- [What to work on]:
When you reach the line containing "cbn [with_ticks g_timer_ticks" in the records below, start copying exactly, and stop once you have copied the line containing "(s_engine s)) + 1 /\".
━━ Excerpted records ━━
(* ===== verification/CheckpointTickSpec.v ===== *)
(** * The periodic trigger, and what a page fault after the commit leaves behind *)
From Stdlib Require Import ZArith Lia Permutation.
From stdpp Require Import gmap.
From S2P Require Import Prelude.
From S2P Require Import BlockDevice SnapshotStore SnapshotStoreSpec Barrier Vmm VmmSpec Checkpoint ExtState BarrierSpec.
From S2P Require Import CheckpointRestore CheckpointSpec CheckpointTakeSpec CheckpointRestoreSpec.
Open Scope Z_scope.
Open Scope c_scope.

(** The barrier of [checkpoint_init]: one CPU, idle. *)
Definition single_cpu (b : checkpoint_barrier_t) : Prop :=
  cb_state b = CHECKPOINT_BARRIER_IDLE /\ cb_ncpus b = 1.

Definition with_timer (s : system_t) (ticks : Z) (b : checkpoint_barrier_t) : system_t :=
  with_engine s (with_barrier (with_ticks (s_engine s) ticks) (& b)).

(** A tick that arms the barrier parks the only CPU, takes, and releases. *)
Lemma tick_fires alloc s :
  single_cpu (g_barrier (s_engine s)) -> g_timer_enabled (s_engine s) = true ->
  epoch_open (g_checkpoint (s_engine s)) = false ->
  g_timer_interval (s_engine s) <= u64 (g_timer_ticks (s_engine s) + 1) ->
  exists b, cb_ncpus b = 1 /\ let '(epoch, s1) := checkpoint_take alloc (with_timer s 0 b) in
    checkpoint_tick alloc s =
      (negb (epoch =? 0),
       with_engine s1 (with_barrier (s_engine s1) (checkpoint_barrier_release (& (g_barrier (s_engine s1)))))).
Proof.
  intros [Hidle Hn] He Hopen Ht. unfold checkpoint_tick. rewrite He. cbn [negb with_ticks g_timer_ticks g_timer_interval g_checkpoint].
  rewrite (proj2 (Z.ltb_ge _ _)) by exact Ht. rewrite Hopen.
  cbn [with_ticks g_barrier checkpoint_barrier_arm]. unfold state_is at 1. rewrite Hidle. cbn [bool_decide negb].
  rewrite bool_decide_true by reflexivity. cbn [negb].
  cbn [checkpoint_barrier_park cb_ncpus cb_is_parked cb_parked]. rewrite Hn. unfold state_is. cbn [cb_state].
  rewrite bool_decide_true by reflexivity. cbn [negb orb Z.leb Z.compare].
  rewrite all_running_absent.
  exists {| cb_state := CHECKPOINT_BARRIER_QUIESCENT; cb_ncpus := 1; cb_parked := u32 (0 + 1);
            cb_is_parked := zset 0 true all_running |}. split; [reflexivity|].
  change (1 <=? u32 (0 + 1)) with true. cbv iota. unfold with_timer.
  change (with_ticks (with_ticks ?g _) ?t) with (with_ticks g t).
  match goal with |- context [checkpoint_take alloc ?x] => destruct (checkpoint_take alloc x) end. reflexivity.
Qed.

(** Otherwise only the counter moves. *)
Lemma tick_waits alloc s :
  g_timer_enabled (s_engine s) = false \/ epoch_open (g_checkpoint (s_engine s)) = true \/
  u64 (g_timer_ticks (s_engine s) + 1) < g_timer_interval (s_engine s) ->
  exists n, checkpoint_tick alloc s = (false, with_engine s (with_ticks (s_engine s) n)) /\
    (g_timer_enabled (s_engine s) = true -> n = u64 (g_timer_ticks (s_engine s) + 1)).
Proof.
  intros H. unfold checkpoint_tick. destruct (g_timer_enabled (s_engine s)) eqn:He; cbn [negb].
  2:{ exists (g_timer_ticks (s_engine s)). split; [destruct s as [[] ? ? ?]; reflexivity | discriminate]. }
  exists (u64 (g_timer_ticks (s_engine s) + 1)). split; [|reflexivity].
  cbn [with_ticks g_timer_ticks g_timer_interval g_checkpoint].
  destruct (Z.ltb_spec (u64 (g_timer_ticks (s_engine s) + 1)) (g_timer_interval (s_engine s))); [reflexivity|].
  destruct H as [H|[H|H]]; [discriminate | rewrite H; reflexivity | lia].
Qed.

(** C27: one timer tick, on one CPU and below the last epoch number, of
    processes none of whose pages is shared or left read-only by a fork
    ([forked_page_lost]).  A checkpoint is taken only when none is waiting for
    writeback; it records, under the next epoch number, the saved contexts,
    the captures still pending and the memory as it is at the tick; the
    processes stay well formed and the barrier is idle again; a tick that
    takes none changes nothing but the tick counter. *)
Theorem tick_spec (alloc : Z -> bool) (s : system_t) :
  system_wf s -> single_cpu (g_barrier (s_engine s)) ->
  0 <= current_epoch (g_checkpoint (s_engine s)) < 2 ^ 64 - 1 ->
  let '(taken, s') := checkpoint_tick alloc s in
  system_wf s' /\ single_cpu (g_barrier (s_engine s')) /\ s_mem s' = s_mem s /\
  (if taken
   then epoch_open (g_checkpoint (s_engine s)) = false /\ epoch_open (g_checkpoint (s_engine s')) = true /\
        current_epoch (g_checkpoint (s_engine s')) = current_epoch (g_checkpoint (s_engine s)) + 1 /\
        stream_records s' = context_pages alloc s ++ (capture_record <$> g_captures (s_engine s)) ++ memory_pages s
   else exists n, s' = with_engine s (with_ticks (s_engine s) n)).
Proof.
  intros Hwf Hb He.
  destruct (g_timer_enabled (s_engine s)) eqn:Hen, (epoch_open (g_checkpoint (s_engine s))) eqn:Hopen.
  2: destruct (Z.ltb_spec (u64 (g_timer_ticks (s_engine s) + 1)) (g_timer_interval (s_engine s))) as [Hlt|Hge].
  2, 1, 4, 5: destruct (tick_waits alloc s) as (n & -> & _); [auto..|];
    (split; [destruct Hwf; constructor; assumption | split; [exact Hb | split; [reflexivity | exists n; reflexivity]]]).
  destruct (tick_fires alloc s Hb Hen Hopen Hge) as (b & Hn & H).
  destruct (checkpoint_take alloc (with_timer s 0 b)) as [epoch s1] eqn:Htake. rewrite H.
  assert (system_wf (with_timer s 0 b)) as Hwf0 by (destruct Hwf; constructor; assumption).
  destruct (take_spec alloc _ epoch s1 Hwf0 Htake) as (Hwf1 & Hm & Hep & Hepoch & Ho & Hbar & Hrec).
  change (u64 (current_epoch (g_checkpoint (s_engine (with_timer s 0 b))) + 1))
    with (u64 (current_epoch (g_checkpoint (s_engine s)) + 1)) in Hepoch.
  rewrite u64_id in Hepoch by lia. rewrite (proj2 (Z.eqb_neq epoch 0)) by lia. cbn [negb].
  split; [destruct Hwf1; constructor; assumption|].
  split; [split; [reflexivity|]; cbn; rewrite Hbar; exact Hn|].
  split; [exact Hm|]. split; [reflexivity|]. split; [exact Ho|].
  split; [exact (eq_trans Hep Hepoch) | exact Hrec].
Qed.

Lemma tick_spec_witness :
  let '(taken, s') := checkpoint_tick (fun _ => true) example_system in
  system_wf s' /\ single_cpu (g_barrier (s_engine s')) /\ s_mem s' = s_mem example_system /\
  (if taken
   then epoch_open (g_checkpoint (s_engine example_system)) = false /\ epoch_open (g_checkpoint (s_engine s')) = true /\
        current_epoch (g_checkpoint (s_engine s')) = current_epoch (g_checkpoint (s_engine example_system)) + 1 /\
        stream_records s' = context_pages (fun _ => true) example_system ++
          (capture_record <$> g_captures (s_engine example_system)) ++ memory_pages example_system
   else exists n, s' = with_engine example_system (with_ticks (s_engine example_system) n)).
Proof.
  apply (tick_spec (fun _ => true) example_system).
  - exact example_wf.
  - split; reflexivity.
  - cbn. lia.
Defined.

(** Ticks until one takes a checkpoint, at most [n]. *)
Fixpoint ticks (alloc : Z -> bool) (n : nat) (s : system_t) : bool * system_t :=
  match n with
  | O => (false, s)
  | S n => let '(taken, s) := checkpoint_tick alloc s in if taken then (true, s) else ticks alloc n s
  end.

(** The trigger fires: when it is enabled and no checkpoint is waiting for
    writeback, one is taken after the remaining ticks of the interval, and the
    trigger never fires before. *)
Theorem tick_fires_in_time (alloc : Z -> bool) (s : system_t) (n : nat) :
  system_wf s -> single_cpu (g_barrier (s_engine s)) ->
  0 <= current_epoch (g_checkpoint (s_engine s)) < 2 ^ 64 - 1 ->
  g_timer_enabled (s_engine s) = true -> epoch_open (g_checkpoint (s_engine s)) = false ->
  0 <= g_timer_ticks (s_engine s) -> g_timer_interval (s_engine s) < 2 ^ 64 ->
  g_timer_ticks (s_engine s) < g_timer_interval (s_engine s) ->
  (ticks alloc n s).1 = (g_timer_interval (s_engine s) - g_timer_ticks (s_engine s) <=? Z.of_nat n).
Proof.
  intros Hwf Hb He Hen Hopen Ht Hi. revert s Hwf Hb He Hen Hopen Ht Hi; induction n as [|n IH]; intros s Hwf Hb He Hen Hopen Ht Hi Hlt.
  { cbn. symmetry. apply Z.leb_gt. lia. }
  cbn [ticks]. destruct (Z.ltb_spec (g_timer_ticks (s_engine s) + 1) (g_timer_interval (s_engine s))) as [Hw|Hf].
  - destruct (tick_waits alloc s) as (m & -> & Hm); [rewrite u64_id by lia; auto|]. rewrite (Hm Hen), u64_id by lia.
    rewrite IH; cbn [with_engine with_ticks s_engine g_barrier g_checkpoint g_timer_enabled g_timer_ticks g_timer_interval];
      try assumption; try lia; [|destruct Hwf; constructor; assumption].
    destruct (Z.leb_spec (g_timer_interval (s_engine s) - (g_timer_ticks (s_engine s) + 1)) (Z.of_nat n));
      symmetry; [apply Z.leb_le | apply Z.leb_gt]; lia.
  - destruct (tick_fires alloc s Hb Hen Hopen) as (b & _ & H); [rewrite u64_id by lia; lia|].
    destruct (checkpoint_take alloc (with_timer s 0 b)) as [epoch s1] eqn:Htake. rewrite H.
    assert (system_wf (with_timer s 0 b)) as Hwf0 by (destruct Hwf; constructor; assumption).
    destruct (take_spec alloc _ epoch s1 Hwf0 Htake) as (_ & _ & _ & Hepoch & _).
    change (u64 (current_epoch (g_checkpoint (s_engine (with_timer s 0 b))) + 1))
      with (u64 (current_epoch (g_checkpoint (s_engine s)) + 1)) in Hepoch.
    rewrite u64_id in Hepoch by lia. rewrite (proj2 (Z.eqb_neq epoch 0)) by lia. cbn [negb fst].
    symmetry. apply Z.leb_le. lia.
Qed.

Lemma tick_fires_in_time_witness :
  (ticks (fun _ => true) 3 example_system).1 = (1 - 0 <=? Z.of_nat 3).
Proof.
  apply (tick_fires_in_time (fun _ => true) example_system 3); try reflexivity.
  - exact example_wf.
  - split; reflexivity.
  - cbn. lia.
Defined.

(** ** What goes wrong *)

(** A page that was still tagged at the commit is captured by its next write
    fault, although no epoch is open, and the capture stays for the next
    checkpoint, whose take tags the page again: that checkpoint holds the page
    twice, and restoring it fails. *)
Definition after_commit (s : system_t) : system_t := (checkpoint_after_commit (NULL : ptr (Z -> unit -> Z * unit)) tt s 5).2.
Definition fault_at (s : system_t) (addr : Z) : system_t :=
  let sp := p_space <$> head (s_procs s) in
  let '(_, g, sp) := checkpoint_handle_write_fault true (s_engine s) (s_mem s) (mjoin sp) addr in
  {| s_engine := g; s_pm_ready := true; s_procs := set_space 3 sp (s_procs s); s_mem := s_mem s |}.

Example stale_capture_unrestorable :
  let s := (checkpoint_take (fun _ => true) (fault_at (after_commit example_taken) 4096)).2 in
  epoch_open (g_checkpoint (s_engine (after_commit example_taken))) = false /\
  (pg_pid <$> stream_records s) = [3; 3; 3] /\ (pg_virt_addr <$> stream_records s) = [CHECKPOINT_CONTEXT_VADDR; 4096; 4096] /\
  (apply_pages (checkpoint_restore_apply_kernel (fun _ => true) (fun _ => true)) (stream_records s)
     ([], {| rw_frames := [32; 33; 34]; rw_mem := ∅ |}) 0).1 = (CHECKPOINT_ERR_PARAM, 2).
Proof. vm_compute. auto. Qed.

(** A page shared by [fork] lost its write permission without being tagged:
    neither a take nor writeback sees it, so it is in no checkpoint. *)
Definition forked_system : system_t :=
  let '(_, _, src) := vmm_map_cow_page true (vmm_create_address_space true 4) (& example_space) 4096
                        (Z.lor PAGE_PRESENT PAGE_WRITABLE) in
  with_procs example_system [ {| p_pid := 3; p_context := [Byte.x07; Byte.x09]; p_space := src |} ].

Example forked_page_lost :
  (length (memory_pages example_system), length (memory_pages forked_system)) = (1%nat, 1%nat) /\
  clean (checkpoint_take (fun _ => true) forked_system).2 = [] /\
  length (stream_records (checkpoint_take (fun _ => true) forked_system).2) = 1%nat.
Proof. vm_compute. auto. Qed.

(** A page unmapped between the take and writeback, as [vmm_unmap_page] does
    without asking the engine, is in no checkpoint although it was tagged. *)
Definition unmap_first (s : system_t) (k : Z) : system_t :=
  with_procs s (set_space 3
    ((fun sp => {| owner_pid := owner_pid sp; regions := regions sp; checkpoint_epoch := checkpoint_epoch sp;
                   page_tables := delete k (page_tables sp) |}) <$> mjoin (p_space <$> head (s_procs s))) (s_procs s)).

Example unmapped_page_lost :
  (pg_virt_addr <$> memory_pages example_system) = [4096] /\
  (pg_virt_addr <$> stream_records example_taken) = [CHECKPOINT_CONTEXT_VADDR; 4096] /\
  (pg_virt_addr <$> stream_records (unmap_first example_taken 1)) = [CHECKPOINT_CONTEXT_VADDR].
Proof. vm_compute. auto. Qed.

(** A chunk of kernel state makes the restore invent a process with its tag. *)
Example kernel_record_process c w p :
  has_flag (pg_flags p) CHECKPOINT_REC_CONTEXT = false -> has_flag (pg_flags p) CHECKPOINT_REC_KERNEL = true ->
  find_entry c (pg_pid p) = None -> Z.of_nat (length c) < CHECKPOINT_RESTORE_MAX_PROCS ->
  checkpoint_restore_apply_kernel (fun _ => true) (fun _ => true) (c, w) (page_rec 0 p) =
  (CHECKPOINT_OK, (c ++ [fresh_entry (pg_pid p)], w)).
Proof.
  intros H1 H2 Hn Hl. unfold checkpoint_restore_apply_kernel, restore_entry_for. cbn [page_rec pr_pid pr_flags].
  pose proof (entry_index_spec c (pg_pid p)) as He. destruct (entry_index c (pg_pid p) 0).
  { destruct He as (e & _ & _ & He & _). congruence. }
  rewrite (proj2 (Z.leb_gt _ _)) by lia. rewrite list_lookup_middle by reflexivity. rewrite H1, H2. reflexivity.
Qed.

(** A restored process that the table does not already have is never
    registered, because [process_create] always fails, and the boot path does
    not notice. *)
Lemma restored_process_dropped {T} (get : T -> Z -> ptr kprocess_t) write sched (t : T) rp rest :
  get t (rp_pid rp) = NULL ->
  checkpoint_finalize_restore (checkpoint_register_kernel get write sched) (& (rp :: rest)) t = (CHECKPOINT_ERR_PARAM, t).
Proof. intros H. cbn. unfold checkpoint_register_kernel. rewrite H. reflexivity. Qed.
━━━
- [Answer to the problem]:
  cbn [with_ticks g_timer_ticks g_timer_interval g_checkpoint].
  destruct (Z.ltb_spec (u64 (g_timer_ticks (s_engine s) + 1)) (g_timer_interval (s_engine s))); [reflexivity|].
  destruct H as [H|[H|H]]; [discriminate | rewrite H; reflexivity | lia].
Qed.

(** C27: one timer tick, on one CPU and below the last epoch number, of
    processes none of whose pages is shared or left read-only by a fork
    ([forked_page_lost]).  A checkpoint is taken only when none is waiting for
    writeback; it records, under the next epoch number, the saved contexts,
    the captures still pending and the memory as it is at the tick; the
    processes stay well formed and the barrier is idle again; a tick that
    takes none changes nothing but the tick counter. *)
Theorem tick_spec (alloc : Z -> bool) (s : system_t) :
  system_wf s -> single_cpu (g_barrier (s_engine s)) ->
  0 <= current_epoch (g_checkpoint (s_engine s)) < 2 ^ 64 - 1 ->
  let '(taken, s') := checkpoint_tick alloc s in
  system_wf s' /\ single_cpu (g_barrier (s_engine s')) /\ s_mem s' = s_mem s /\
  (if taken
   then epoch_open (g_checkpoint (s_engine s)) = false /\ epoch_open (g_checkpoint (s_engine s')) = true /\
        current_epoch (g_checkpoint (s_engine s')) = current_epoch (g_checkpoint (s_engine s)) + 1 /\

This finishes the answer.